<<<<
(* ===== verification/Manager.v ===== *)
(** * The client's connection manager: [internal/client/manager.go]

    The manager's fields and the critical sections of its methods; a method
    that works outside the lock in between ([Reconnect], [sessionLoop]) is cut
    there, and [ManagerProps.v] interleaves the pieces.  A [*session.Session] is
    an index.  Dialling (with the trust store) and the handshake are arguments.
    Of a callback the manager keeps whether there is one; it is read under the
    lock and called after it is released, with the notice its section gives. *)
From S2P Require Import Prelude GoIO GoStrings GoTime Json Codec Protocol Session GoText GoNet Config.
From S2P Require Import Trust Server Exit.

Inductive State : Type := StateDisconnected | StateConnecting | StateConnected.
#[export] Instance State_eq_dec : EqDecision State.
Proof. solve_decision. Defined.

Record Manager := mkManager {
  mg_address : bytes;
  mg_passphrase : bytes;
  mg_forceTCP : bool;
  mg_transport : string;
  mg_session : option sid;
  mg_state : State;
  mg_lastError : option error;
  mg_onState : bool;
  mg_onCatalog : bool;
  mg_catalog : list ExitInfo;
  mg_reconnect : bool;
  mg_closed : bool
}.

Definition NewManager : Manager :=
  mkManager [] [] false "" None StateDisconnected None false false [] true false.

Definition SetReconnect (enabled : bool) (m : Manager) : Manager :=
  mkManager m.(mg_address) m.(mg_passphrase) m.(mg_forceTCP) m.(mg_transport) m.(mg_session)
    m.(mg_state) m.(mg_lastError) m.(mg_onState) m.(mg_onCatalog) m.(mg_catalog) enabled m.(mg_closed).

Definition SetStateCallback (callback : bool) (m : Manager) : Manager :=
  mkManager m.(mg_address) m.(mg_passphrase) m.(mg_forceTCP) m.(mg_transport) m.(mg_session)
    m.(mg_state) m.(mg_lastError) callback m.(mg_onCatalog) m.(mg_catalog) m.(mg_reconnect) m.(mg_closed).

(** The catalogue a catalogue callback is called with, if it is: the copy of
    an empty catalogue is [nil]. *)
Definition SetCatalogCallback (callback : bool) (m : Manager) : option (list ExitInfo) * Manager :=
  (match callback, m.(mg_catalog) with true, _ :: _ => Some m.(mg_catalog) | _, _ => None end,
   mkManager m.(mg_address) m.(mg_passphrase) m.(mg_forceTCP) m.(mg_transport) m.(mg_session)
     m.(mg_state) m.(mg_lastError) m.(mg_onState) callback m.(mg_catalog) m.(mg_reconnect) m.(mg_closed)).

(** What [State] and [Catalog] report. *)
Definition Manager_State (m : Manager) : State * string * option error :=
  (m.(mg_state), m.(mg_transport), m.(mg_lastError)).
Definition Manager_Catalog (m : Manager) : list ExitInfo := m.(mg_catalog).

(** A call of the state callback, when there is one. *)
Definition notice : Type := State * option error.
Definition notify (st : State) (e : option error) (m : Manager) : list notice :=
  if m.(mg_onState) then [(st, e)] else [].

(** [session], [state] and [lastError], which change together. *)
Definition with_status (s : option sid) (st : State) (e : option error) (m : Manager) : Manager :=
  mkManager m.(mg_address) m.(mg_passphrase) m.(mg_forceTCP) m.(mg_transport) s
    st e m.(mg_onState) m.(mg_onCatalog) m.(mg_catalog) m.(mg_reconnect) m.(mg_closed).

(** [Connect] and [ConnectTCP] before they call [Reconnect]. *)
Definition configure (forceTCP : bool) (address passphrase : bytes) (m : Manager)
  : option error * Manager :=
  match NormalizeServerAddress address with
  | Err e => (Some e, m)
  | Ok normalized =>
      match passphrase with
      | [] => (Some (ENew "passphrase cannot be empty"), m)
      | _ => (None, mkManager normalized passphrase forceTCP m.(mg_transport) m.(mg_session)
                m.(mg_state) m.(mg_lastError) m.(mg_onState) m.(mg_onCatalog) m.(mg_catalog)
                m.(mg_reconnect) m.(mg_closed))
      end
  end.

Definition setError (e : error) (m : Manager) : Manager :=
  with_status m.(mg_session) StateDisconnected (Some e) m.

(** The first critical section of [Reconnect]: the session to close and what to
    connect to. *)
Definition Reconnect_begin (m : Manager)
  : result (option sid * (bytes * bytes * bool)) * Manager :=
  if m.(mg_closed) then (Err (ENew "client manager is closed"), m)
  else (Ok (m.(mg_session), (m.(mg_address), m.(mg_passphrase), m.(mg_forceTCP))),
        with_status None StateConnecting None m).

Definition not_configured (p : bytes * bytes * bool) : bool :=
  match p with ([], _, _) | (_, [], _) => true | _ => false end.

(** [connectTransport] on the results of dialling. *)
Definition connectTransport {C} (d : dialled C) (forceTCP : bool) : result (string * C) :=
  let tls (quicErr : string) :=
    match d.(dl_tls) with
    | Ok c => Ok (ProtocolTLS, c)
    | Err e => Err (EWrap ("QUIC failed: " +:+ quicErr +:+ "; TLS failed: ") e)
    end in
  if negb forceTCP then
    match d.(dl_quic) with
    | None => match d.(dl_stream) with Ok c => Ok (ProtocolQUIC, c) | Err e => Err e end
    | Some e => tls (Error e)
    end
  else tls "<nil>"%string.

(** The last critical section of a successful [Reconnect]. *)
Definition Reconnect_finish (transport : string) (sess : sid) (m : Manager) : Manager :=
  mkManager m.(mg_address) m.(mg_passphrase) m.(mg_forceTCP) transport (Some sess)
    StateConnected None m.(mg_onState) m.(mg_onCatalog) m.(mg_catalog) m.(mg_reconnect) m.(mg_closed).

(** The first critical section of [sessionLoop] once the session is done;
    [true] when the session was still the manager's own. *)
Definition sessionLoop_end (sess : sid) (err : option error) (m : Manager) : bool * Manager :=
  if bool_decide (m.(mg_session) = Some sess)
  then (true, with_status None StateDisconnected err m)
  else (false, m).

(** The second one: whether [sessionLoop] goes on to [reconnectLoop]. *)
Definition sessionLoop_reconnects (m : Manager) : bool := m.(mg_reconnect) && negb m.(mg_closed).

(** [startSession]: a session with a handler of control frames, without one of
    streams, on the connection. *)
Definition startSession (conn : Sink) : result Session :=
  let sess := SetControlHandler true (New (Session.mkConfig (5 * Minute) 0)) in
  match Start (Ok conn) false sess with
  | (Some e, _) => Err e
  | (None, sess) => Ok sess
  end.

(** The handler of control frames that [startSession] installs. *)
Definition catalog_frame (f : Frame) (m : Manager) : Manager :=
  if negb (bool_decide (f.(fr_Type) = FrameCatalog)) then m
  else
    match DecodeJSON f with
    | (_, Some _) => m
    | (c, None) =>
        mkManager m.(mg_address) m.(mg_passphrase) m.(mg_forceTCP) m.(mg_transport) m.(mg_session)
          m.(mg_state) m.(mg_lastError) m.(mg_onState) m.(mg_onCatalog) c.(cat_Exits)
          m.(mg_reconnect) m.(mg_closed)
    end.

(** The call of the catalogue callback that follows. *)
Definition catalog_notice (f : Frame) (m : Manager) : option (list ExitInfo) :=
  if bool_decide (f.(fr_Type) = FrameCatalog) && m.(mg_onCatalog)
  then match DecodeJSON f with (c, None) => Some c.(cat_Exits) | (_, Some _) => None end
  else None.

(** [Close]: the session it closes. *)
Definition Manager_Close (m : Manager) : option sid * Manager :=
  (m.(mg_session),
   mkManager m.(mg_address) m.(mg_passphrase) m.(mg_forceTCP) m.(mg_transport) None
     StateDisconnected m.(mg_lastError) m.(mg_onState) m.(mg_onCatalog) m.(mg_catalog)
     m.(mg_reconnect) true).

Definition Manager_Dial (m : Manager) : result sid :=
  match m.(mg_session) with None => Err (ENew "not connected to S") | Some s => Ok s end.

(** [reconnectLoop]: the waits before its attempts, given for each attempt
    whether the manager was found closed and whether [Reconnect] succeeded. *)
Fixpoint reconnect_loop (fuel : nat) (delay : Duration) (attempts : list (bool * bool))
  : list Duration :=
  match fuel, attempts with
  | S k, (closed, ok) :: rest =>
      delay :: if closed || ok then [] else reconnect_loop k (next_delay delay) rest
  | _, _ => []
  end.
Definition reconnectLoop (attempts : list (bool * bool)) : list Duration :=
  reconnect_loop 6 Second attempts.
>>>>
*Work to complete*
Take the lines from the first line of the listing to the line containing "mg_forceTCP : bool;". Please print them exactly, ends included, with nothing else.

*The completed task*
(* ===== verification/Manager.v ===== *)
(** * The client's connection manager: [internal/client/manager.go]

    The manager's fields and the critical sections of its methods; a method
    that works outside the lock in between ([Reconnect], [sessionLoop]) is cut
    there, and [ManagerProps.v] interleaves the pieces.  A [*session.Session] is
    an index.  Dialling (with the trust store) and the handshake are arguments.
    Of a callback the manager keeps whether there is one; it is read under the
    lock and called after it is released, with the notice its section gives. *)
From S2P Require Import Prelude GoIO GoStrings GoTime Json Codec Protocol Session GoText GoNet Config.
From S2P Require Import Trust Server Exit.

Inductive State : Type := StateDisconnected | StateConnecting | StateConnected.
#[export] Instance State_eq_dec : EqDecision State.
Proof. solve_decision. Defined.

Record Manager := mkManager {
  mg_address : bytes;
  mg_passphrase : bytes;
  mg_forceTCP : bool;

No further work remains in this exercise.